=== Records to process ===

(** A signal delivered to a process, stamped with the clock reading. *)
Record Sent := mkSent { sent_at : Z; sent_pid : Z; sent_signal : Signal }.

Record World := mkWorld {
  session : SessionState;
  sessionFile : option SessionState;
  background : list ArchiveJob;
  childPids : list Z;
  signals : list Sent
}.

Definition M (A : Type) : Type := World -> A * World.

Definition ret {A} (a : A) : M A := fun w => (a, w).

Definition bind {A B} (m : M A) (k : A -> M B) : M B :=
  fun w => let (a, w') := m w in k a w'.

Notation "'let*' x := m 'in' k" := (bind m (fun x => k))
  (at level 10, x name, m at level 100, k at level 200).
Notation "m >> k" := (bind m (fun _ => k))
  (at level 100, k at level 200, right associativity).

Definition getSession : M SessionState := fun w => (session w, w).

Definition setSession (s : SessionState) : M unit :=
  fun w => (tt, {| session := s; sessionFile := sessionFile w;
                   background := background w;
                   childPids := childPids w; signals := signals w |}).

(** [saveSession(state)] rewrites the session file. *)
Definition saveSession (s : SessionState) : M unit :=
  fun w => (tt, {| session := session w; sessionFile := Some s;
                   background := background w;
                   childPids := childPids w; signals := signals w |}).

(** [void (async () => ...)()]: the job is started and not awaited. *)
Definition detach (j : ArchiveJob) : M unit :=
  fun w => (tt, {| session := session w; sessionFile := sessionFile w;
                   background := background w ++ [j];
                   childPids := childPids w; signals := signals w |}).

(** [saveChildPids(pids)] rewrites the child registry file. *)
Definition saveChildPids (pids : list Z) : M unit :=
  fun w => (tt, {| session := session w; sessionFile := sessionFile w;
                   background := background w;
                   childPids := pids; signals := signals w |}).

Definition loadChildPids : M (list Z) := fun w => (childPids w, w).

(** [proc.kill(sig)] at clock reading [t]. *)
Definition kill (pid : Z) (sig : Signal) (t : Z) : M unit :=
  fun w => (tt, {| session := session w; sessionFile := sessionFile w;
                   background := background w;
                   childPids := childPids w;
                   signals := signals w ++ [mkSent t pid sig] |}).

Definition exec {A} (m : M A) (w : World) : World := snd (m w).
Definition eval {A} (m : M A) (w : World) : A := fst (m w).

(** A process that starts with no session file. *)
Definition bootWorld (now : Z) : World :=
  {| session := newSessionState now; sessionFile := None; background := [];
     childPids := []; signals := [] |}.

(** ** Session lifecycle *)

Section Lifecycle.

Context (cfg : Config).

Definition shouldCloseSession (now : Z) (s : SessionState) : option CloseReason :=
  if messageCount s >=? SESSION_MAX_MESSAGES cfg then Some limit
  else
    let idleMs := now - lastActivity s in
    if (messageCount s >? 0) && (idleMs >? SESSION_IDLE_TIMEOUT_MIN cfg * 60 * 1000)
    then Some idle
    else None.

===

• Your goal
Only one stretch is wanted, so please give again exactly the lines from the start of the data through the line containing "Definition loadChildPids : M", both ends included.

• Reply
(** A signal delivered to a process, stamped with the clock reading. *)
Record Sent := mkSent { sent_at : Z; sent_pid : Z; sent_signal : Signal }.

Record World := mkWorld {
  session : SessionState;
  sessionFile : option SessionState;
  background : list ArchiveJob;
  childPids : list Z;
  signals : list Sent
}.

Definition M (A : Type) : Type := World -> A * World.

Definition ret {A} (a : A) : M A := fun w => (a, w).

Definition bind {A B} (m : M A) (k : A -> M B) : M B :=
  fun w => let (a, w') := m w in k a w'.

Notation "'let*' x := m 'in' k" := (bind m (fun x => k))
  (at level 10, x name, m at level 100, k at level 200).
Notation "m >> k" := (bind m (fun _ => k))
  (at level 100, k at level 200, right associativity).

Definition getSession : M SessionState := fun w => (session w, w).

Definition setSession (s : SessionState) : M unit :=
  fun w => (tt, {| session := s; sessionFile := sessionFile w;
                   background := background w;
                   childPids := childPids w; signals := signals w |}).

(** [saveSession(state)] rewrites the session file. *)
Definition saveSession (s : SessionState) : M unit :=
  fun w => (tt, {| session := session w; sessionFile := Some s;
                   background := background w;
                   childPids := childPids w; signals := signals w |}).

(** [void (async () => ...)()]: the job is started and not awaited. *)
Definition detach (j : ArchiveJob) : M unit :=
  fun w => (tt, {| session := session w; sessionFile := sessionFile w;
                   background := background w ++ [j];
                   childPids := childPids w; signals := signals w |}).

(** [saveChildPids(pids)] rewrites the child registry file. *)
Definition saveChildPids (pids : list Z) : M unit :=
  fun w => (tt, {| session := session w; sessionFile := sessionFile w;
                   background := background w;
                   childPids := pids; signals := signals w |}).

Definition loadChildPids : M (list Z) := fun w => (childPids w, w).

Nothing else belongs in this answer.